Surrender to your entirety in the way a great waterfall surrenders to its drop into the unknown, but understanding it will enter into a new body of water. Or the sun descending every night into darkness, knowing it will come up on the other side. Feel it so it can fall away, so you can become again. Allow yourself to grieve and allow it to heal you. Acknowledge the misfortunes and the blessings that came from them. Offer peace to your past in exchange for a lesson- that’s what you take with you. Self-sovereign and no longer existing in that timeline. You’re only a product of your past indirectly. You make the choice of what you’ll take with you.

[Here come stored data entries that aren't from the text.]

Lemma good_load identity l s : Forall load_ok l -> chans_inv s -> good (loadActiveChannels identity l) s (fun _ _ => True).
Proof.
  intros Hl. revert s. induction Hl as [|p l Hp Hl IH]; intros s Hi; [by apply good_ret|]. cbn [loadActiveChannels st_iter].
  apply good_bind. eapply good_mono; [by apply good_load_channel|]. intros [] s1 Hi1 _ _; [by apply IH|done].
Qed.

Lemma good_reset s : chans_inv s -> good resetChannels s (fun _ _ => True).
Proof.
  intros Hi. unfold resetChannels. apply good_bind, good_get; [done|].
  assert (forall l s0, chans_inv s0 -> (forall p, p ∈ l -> is_Some (ch_heap s0 !! p.2)) ->
    good (st_iter (fun p : bytes * nat => upd_channel p.2 ResetState) l) s0 (fun _ _ => True)) as Hl.
  { intros l. induction l as [|p l IH]; intros s0 Hi0 Hp; [by apply good_ret|]. cbn [st_iter]. apply good_bind.
    destruct (Hp p) as [ch Hh]; [by left|]. eapply good_upd_channel; [done|done|apply stable_reset|].
    intros s1 Hi1 Eh1 _ _ _. apply IH; [done|]. intros q Hq. rewrite Eh1. apply lookup_lt_is_Some. rewrite length_insert. apply lookup_lt_is_Some, Hp. by right. }
  apply Hl; [done|]. intros [cid h] Hin. apply elem_of_map_to_list in Hin. destruct (proj1 Hi cid h Hin) as (ch & ? & _). by exists ch.
Qed.

(** ** Reachable states *)

Inductive chans_reach (identity : bytes) : chans -> Prop :=
  | reach_load l r s : Forall load_ok l -> loadActiveChannels identity l newChans = (r, s) -> chans_reach identity s
  | reach_input s a i r s' :
      chans_reach identity s -> answers_ok a -> channelManager a i s = (r, s') -> chans_reach identity s'.

Lemma chans_reach_inv identity s : chans_reach identity s -> chans_inv s.
Proof.
  induction 1 as [l r s Hl E|s a i r s' _ IH Ha E].
  - destruct (good_load identity l newChans Hl chans_inv_new) as [Hi _]. by rewrite E in Hi.
  - destruct (good_manager a i s Ha IH) as [Hi _]. by rewrite E in Hi.
Qed.

(** C12: whatever messages, requests and confirmations arrive and however the other parts
    answer, the channels of a peer stay well formed: every active channel exists and is
    filed under the identifier of its outpoint, and so is every closing negotiation, which
    works on the channel with that identifier and satisfies the closer's invariant; the
    next input does not make the channel manager panic, nor does its shutdown. *)
Theorem manager_safe identity s :
  chans_reach identity s ->
  (forall cid h, activeChannels s !! cid = Some h -> exists ch, ch_heap s !! h = Some ch /\ NewChanIDFromOutPoint (ChannelPoint ch) = cid)
  /\ (forall cid i, activeChanCloses s !! cid = Some i ->
       exists h c ch, ch_closers s !! i = Some (h, c) /\ cc_cid c = cid /\ cc_inv c
         /\ ch_heap s !! h = Some ch /\ NewChanIDFromOutPoint (ChannelPoint ch) = cid)
  /\ (forall a i what, answers_ok a -> (channelManager a i s).1 <> Err (ErrPanic what))
  /\ (forall what, (resetChannels s).1 <> Err (ErrPanic what)).
Proof.
  intros Hr. pose proof (chans_reach_inv identity s Hr) as Hi. split_and!.
  - apply Hi.
  - intros cid i Hc. destruct Hi as (_ & H2 & H3). destruct (H2 cid i Hc) as ([h c] & Hp & <-).
    destruct (H3 i _ Hp) as (Hinv & Hid & ch & Hh & Hpt). exists h, c, ch. split_and!; try done. cbn in *. by rewrite Hpt, Hid.
  - intros a i what Ha E. destruct (good_manager a i s Ha Hi) as (_ & _ & Hp & _). by rewrite E in Hp.
  - intros what E. destruct (good_reset s Hi) as (_ & _ & Hp & _). by rewrite E in Hp.
Qed.

(** A channel that cannot be loaded is stopped through a nil pointer. *)
Lemma load_failure_panics identity db a e :
  NewLightningChannel db = Err e -> (loadActiveChannels identity [(db, a)] newChans).1 = Err nil_deref.
Proof. intros E. cbn. unfold loadChannel, mbind, st_bind. by rewrite E. Qed.

(** A new channel that cannot be registered is active, without a link, and the funding
    manager is never told. *)
Lemma done_not_closed a c done0 e s :
  activeChannels s !! NewChanIDFromOutPoint (ChannelPoint c) = None -> an_epoch a = Err e ->
  exists s', channelManager a (INewChannel c done0) s = (Ok tt, s') /\ ch_log s' = ch_log s
    /\ activeChannels s' !! NewChanIDFromOutPoint (ChannelPoint c) = Some (length (ch_heap s)).
Proof.
  intros Hn He. cbn. unfold mbind, st_bind, newChannel, alloc_channel, channel, mbind, st_bind, st_get, st_upd. cbn.
  rewrite list_lookup_middle by done. cbn. rewrite Hn, He. eexists. split; [done|]. split; [done|]. cbn. apply lookup_insert_eq.
Qed.
End Inv.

Allow your past self to leave. You’re allowed to leave behind what was toxic. Rise from it like the phoenix. Leave room for the fact that you change every day. Reborn every morning.
Getting to know yourself is like getting to know another. That definitely doesn’t happen overnight. It’s not ‘one day I’ll get there, but for now I’m like this’. It requires time, contemplation, attention and silence. Devote yourself to your self. Put in the effort to change the person you were before. Question everything- it’s a lot of, “why am I like this?”. Be picky and choosy about what you want apart of you. Let go of what no longer serves you or exists in the vibration of who you are becoming.
The complicated part is putting this into practice. The past is very sneaky. How do we draw the line? Can we cut it off completely?
This is what I have as an answer for the moment; we draw the line by stepping into our power. This means what we have control over what is our current self. I know we can divide both versions of ourselves. I can’t promise they won’t come into contact down the line. I know that visit is frightening and possibly disabling. Perhaps it’s a test of our strength. We can take precautions to prevent backtracking and help grow. It’s okay if we fall during that process.
Remind yourself who you are as you’re picking back up. You can let your past be a reminder of how far you’ve come. Be proud and find the light. Every second, every mile, and every effort is a step further away. And it is not shameful to ask for help. Our loved ones, healthcare professionals, and even strangers can be there to lead us to water.
Be conscious of yourself. Listen as best you can. Think before you speak and when you do, speak with your heart. React with care. Be real with yourself and everything around you. You don’t have to hold back or hide anymore. It’s safe to live in truth.
The great thing about individuality and freedom is that you get to choose. The possibilities can be a little intimidating. There’s so much I want to be and many different directions I’m pulled in. It makes me forget that I’m just me. I can absorb bits and pieces, but in the end I am me.